Rachel Cowan working with WHO Rachel Cowan, Ph.D, Assistant Professor in the University of Alabama at Birmingham’s Department of Physical Medicine and Rehabilitation and program director for the UAB’s Spinal Cord Injury Model System, is co-chairing the World Health Organization (WHO) Global Wheelchair Service Guidelines Develop Group (GDG) and co-authoring the Wheelchair Service Guidelines alongside Kylie Shae and Sarah Sheldon.

In recent decades substantial progress has been made within the wheelchair sector; however, the need to develop global policy and standards for wheelchair provision remains. The U.S. Agency for International Development (USAID) led a Wheelchair Stakeholders’ Meeting held in Bangalore, India in 2018, and identified establishing global service standards as one of 10 key priorities for the sector. In the same year the World Health Assembly provided specific calls for the development of policy on assistive technology, requesting Member States to contribute to and engage in the development of minimum standards for priority assistive products and services, in order to promote their safety, quality, cost-effectiveness, and appropriateness in Resolution 71.8 (2018) “Improving access to assistive technology”. The new Guidelines will promote, inform, and support planning, delivery, and evaluation of wheelchair services within health systems, in order to strengthen equitable access to wheelchair services in diverse contexts by people of all ages with a mobility impairment.

Guideline development at WHO follows a rigorous process of developing PICO (person, intervention, comparator, outcome) questions, performing systematic reviews, and following an Evidence to Decision (EtD) process to ensure the resulting recommendations are based on the best available scientific and practice-based evidence. Due to Dr. Cowan’s extensive scientific knowledge and experience in the area of wheelchair seating and mobility, she has played a substantial role in leading the Guidelines Development Group through the Evidence to Decision (EtD) process. After much research and discussion, she then took the group’s collective input and drafted the recommendations section of the Guidelines.

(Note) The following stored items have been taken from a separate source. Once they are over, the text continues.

Lemma strip_lower x : Py.strip (Py.lower x) = Py.lower (Py.strip x).
Proof.
  unfold Py.strip, Py.lower, Py.rstrip. rewrite !chars_str. f_equal.
  now rewrite lstrip_lower, <- map_rev, lstrip_lower, map_rev.
Qed.

Lemma lower_idem x : Py.lower (Py.lower x) = Py.lower x.
Proof. unfold Py.lower. now rewrite chars_str, map_lower_idem. Qed.

Lemma normal_email_of x : normal_email (Py.lower (Py.strip x)).
Proof.
  unfold normal_email. now rewrite strip_lower, lower_idem, strip_idem.
Qed.

Lemma stripped_strip x : Py.truthy (Py.strip x) = true -> stripped (Py.strip x) = true.
Proof.
  intros T. unfold stripped. now rewrite T, strip_idem, String.eqb_refl.
Qed.

Lemma stripped_image x : stripped (image_or_placeholder (Py.strip x)) = true.
Proof.
  unfold image_or_placeholder. destruct (Py.truthy (Py.strip x)) eqn:T.
  - now apply stripped_strip.
  - reflexivity.
Qed.

(** ** The writes of the handlers *)

Lemma writes_one s s' : write s s' -> writes s s'.
Proof. intros W. exact (ws_more s s s' (ws_none s) W). Qed.

Lemma writes_trans s s1 s2 : writes s s1 -> writes s1 s2 -> writes s s2.
Proof.
  intros A B. induction B as [|s2 s3 B IH W]; [exact A|].
  exact (ws_more s s2 s3 IH W).
Qed.

(** What a successful loop of [checkout] returns. *)
Lemma checkout_loop_result s order_id items : forall oi_id acc total ois,
  checkout_loop s order_id oi_id items acc = Some (total, ois) ->
  total
  = fold_left
      (fun a oi =>
         Py.fadd a (Py.fmul (OrderItem.product_price oi)
                            (Py.float_of_int (OrderItem.quantity oi))))
      ois acc /\
  Forall (fun oi => OrderItem.order_id oi = order_id) ois /\
  Forall (fun oi => oi_id <= OrderItem.id oi) ois /\
  NoDup (map OrderItem.id ois) /\
  List.length ois = List.length items.
Proof.
  induction items as [|item items IH]; intros oi_id acc total ois E;
    cbn [checkout_loop] in E.
  - injection E as <- <-. repeat split; constructor.
  - destruct (get_product (CartItem.product_id item) s) as [p|]; [|discriminate].
    destruct (checkout_loop s order_id (oi_id + 1) items _) as [[t r]|] eqn:L;
      [|discriminate].
    injection E as <- <-. destruct (IH _ _ _ _ L) as [T [O [I [N Len]]]].
    split; [exact T|]. split; [now constructor|]. split; [|split].
    + constructor; [cbn; lia|]. eapply Forall_impl; [|exact I]. cbn. intros; lia.
    + cbn [map]. constructor; [|exact N]. cbn. intros Hin.
      apply in_map_iff in Hin. destruct Hin as [oi [Eq Hin]].
      rewrite Forall_forall in I. specialize (I oi Hin). lia.
    + cbn. now rewrite Len.
Qed.

Lemma sample_rows_valid :
  Forall (fun row =>
            let '(t, d, c, p, img) := row in
            forall pid now seller,
              valid_product (Product.mk pid t d c p
                                        (Some (image_or_placeholder img)) now seller)
              = true)
         samples.
Proof. repeat constructor. Qed.

Lemma seed_writes seller clock rows : forall n s,
  Forall (fun row =>
            let '(t, d, c, p, img) := row in
            forall pid now seller,
              valid_product (Product.mk pid t d c p
                                        (Some (image_or_placeholder img)) now seller)
              = true)
         rows ->
  writes s (mkStore (users s) (seed seller clock n rows (products s))
                    (cart_items s) (orders s) (order_items s)).
Proof.
  induction rows as [|[[[[t d] c] p] img] rows IH]; intros n s V.
  - cbn. destruct s. apply ws_none.
  - apply Forall_cons_iff in V. destruct V as [V0 V]. cbn [seed].
    set (row := Product.mk _ _ _ _ _ _ _ _).
    eapply writes_trans.
    + apply writes_one. apply (w_insert_product s row); [reflexivity | apply V0].
    + exact (IH (n + 1) (mkStore (users s) (products s ++ [row]) (cart_items s)
                                 (orders s) (order_items s)) V).
Qed.

(** Every request is a run of writes. *)
Lemma handle_writes {H : PasswordHasher} r s : writes s (handle r s).
Proof.
  destruct r; cbn [handle].
  - unfold register.
    destruct (_ || _); [apply ws_none|].
    destruct (user_by_email _ s) eqn:U; [apply ws_none|]. cbn [snd].
    apply writes_one.
    apply (w_insert_user s (User.mk _ _ _ _));
      [reflexivity | exact U | apply normal_email_of].
  - unfold login. destruct (user_by_email _ s); [|apply ws_none].
    destruct (check_password_hash _ _); apply ws_none.
  - unfold dashboard_post. destruct (Py.truthy _); [|apply ws_none].
    apply writes_one. apply w_rename.
  - unfold add_product.
    destruct (negb (Py.truthy (Py.strip (form_get form "title")))) eqn:T;
      [apply ws_none|].
    destruct (negb (Py.truthy (Py.strip (form_get form "description")))) eqn:D;
      [apply ws_none|].
    destruct (negb (in_categories (Py.strip (form_get form "category")))) eqn:C;
      [apply ws_none|].
    destruct (negb (Py.truthy (Py.strip (form_get form "price")))); [apply ws_none|].
    cbn [orb]. destruct (Py.float_of_string _) as [x|]; [|apply ws_none].
    destruct (Sql.real_column x); [|apply ws_none].
    cbn [snd]. apply writes_one.
    apply (w_insert_product s (Product.mk _ _ _ _ _ _ _ _)); [reflexivity|].
    apply negb_false_iff in T, D, C. unfold valid_product.
    cbn [Product.title Product.description Product.category Product.image_url].
    now rewrite (stripped_strip _ T), (stripped_strip _ D), C, stripped_image.
  - unfold edit_product. destruct (get_product pid s); [|apply ws_none].
    destruct (negb (_ =? _)); [apply ws_none|].
    destruct (negb (Py.truthy (Py.strip (form_get form "title")))) eqn:T;
      [apply ws_none|].
    destruct (negb (Py.truthy (Py.strip (form_get form "description")))) eqn:D;
      [apply ws_none|].
    destruct (negb (in_categories (Py.strip (form_get form "category")))) eqn:C;
      [apply ws_none|].
    destruct (negb (Py.truthy (Py.strip (form_get form "price")))); [apply ws_none|].
    cbn [orb]. destruct (Py.float_of_string _) as [x|]; [|apply ws_none].
    destruct (Sql.real_column x); [|apply ws_none].
    cbn [snd]. apply writes_one. apply w_update_product.
    apply negb_false_iff in T, D, C. unfold valid_product, edited.
    cbn [Product.title Product.description Product.category Product.image_url].
    now rewrite (stripped_strip _ T), (stripped_strip _ D), C, stripped_image.
  - unfold delete_product. destruct (get_product pid s); [|apply ws_none].
    destruct (negb (_ =? _)); [apply ws_none|].
    apply writes_one. apply w_delete_products.
  - unfold cart_add. destruct (get_product pid s) as [p|]; [|apply ws_none].
    destruct (form_quantity form) as [q|]; [|apply ws_none].
    unfold Sql.bind_integer.
    destruct (cart_line uid (Product.id p) s) as [e|] eqn:L;
      destruct (Sql.fits_int64 _); try apply ws_none; cbn [snd]; apply writes_one.
    + apply w_set_quantity; [|lia]. unfold cart_line in L.
      now apply find_some in L.
    + apply (w_insert_line s (CartItem.mk _ _ _ _)); [reflexivity | cbn; lia | exact L].
  - unfold cart_update. destruct (get_cart_item item_id s) as [e|] eqn:G;
      [|apply ws_none].
    destruct (negb (_ =? _)); [apply ws_none|].
    destruct (form_quantity form) as [q|]; [|apply ws_none].
    unfold Sql.bind_integer. destruct (Sql.fits_int64 _); [|apply ws_none].
    cbn [snd]. apply writes_one. apply w_set_quantity; [|lia].
    unfold get_cart_item in G. now apply find_some in G.
  - unfold cart_remove. destruct (get_cart_item item_id s); [|apply ws_none].
    destruct (negb (_ =? _)); [apply ws_none|].
    apply writes_one. apply w_delete_lines.
  - unfold checkout. destruct (cart_of uid s) as [|item items]; [apply ws_none|].
    destruct (checkout_loop _ _ _ _ _) as [[total ois]|] eqn:L; [|apply ws_none].
    cbn [snd]. destruct (checkout_loop_result _ _ _ _ _ _ _ L) as [T [O [I [N _]]]].
    set (s1 := mkStore (users s) (products s)
                       (delete_cart_items (item :: items) (cart_items s))
                       (orders s) (order_items s)).
    apply (ws_more s s1).
    + apply writes_one. unfold s1, delete_cart_items. apply w_delete_lines.
    + exact (w_place_order s1
               (Order.mk (Sql.next_id (map Order.id (orders s))) now total uid)
               ois eq_refl O I N T).
  - unfold init_db.
    set (s1 := match user_by_email DEMO_EMAIL s with Some _ => s | None => _ end).
    assert (W1 : writes s s1).
    { subst s1. destruct (user_by_email DEMO_EMAIL s) eqn:U; [apply ws_none|].
      apply writes_one.
      apply (w_insert_user s (User.mk _ _ _ _));
        [reflexivity | exact U | reflexivity]. }
    destruct (_ =? 0); [|exact W1].
    destruct (user_by_email DEMO_EMAIL s1); [|exact W1].
    eapply writes_trans; [exact W1|]. apply seed_writes, sample_rows_valid.
Qed.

There were obstacles along the way to compiling data for the guidelines. “The group process was particularly challenging because the GDG members were largely non-academics without scientific training. And, because of COVID, we had to do the majority of the work virtually rather than in person limiting ease of communication and consultation with key stakeholders,” Cowan stated.

By the time the group officially met in person at WHO Headquarters in Geneva, Switzerland in October 2022, draft guidelines had been developed, following an in-depth two-year process. These guidelines provide a set of evidence-based recommendations and best practice guidance to support countries in developing or improving essential wheelchair services. Adoption of these guidelines will support governments in fulfilling their obligation to implement the UN Convention on the Rights of Persons with Disabilities (CRPD) which places responsibility on governments to prioritize the provision of assistive technology for personal mobility. The guidelines will also aid Member States in meeting the Sustainable Development Goals (SDGs), in particular the goal to ensure healthy lives and promote well-being for all at all ages.

The goal is to provide the final guidelines to use in assisting any government to develop or enhance national policies, plans, and programs for the provision of essential wheelchair services. The official launch of the Guidelines will take place at the April 2023 meeting of the International Society for Prosthetics and Orthotics in Guadalajara, Mexico.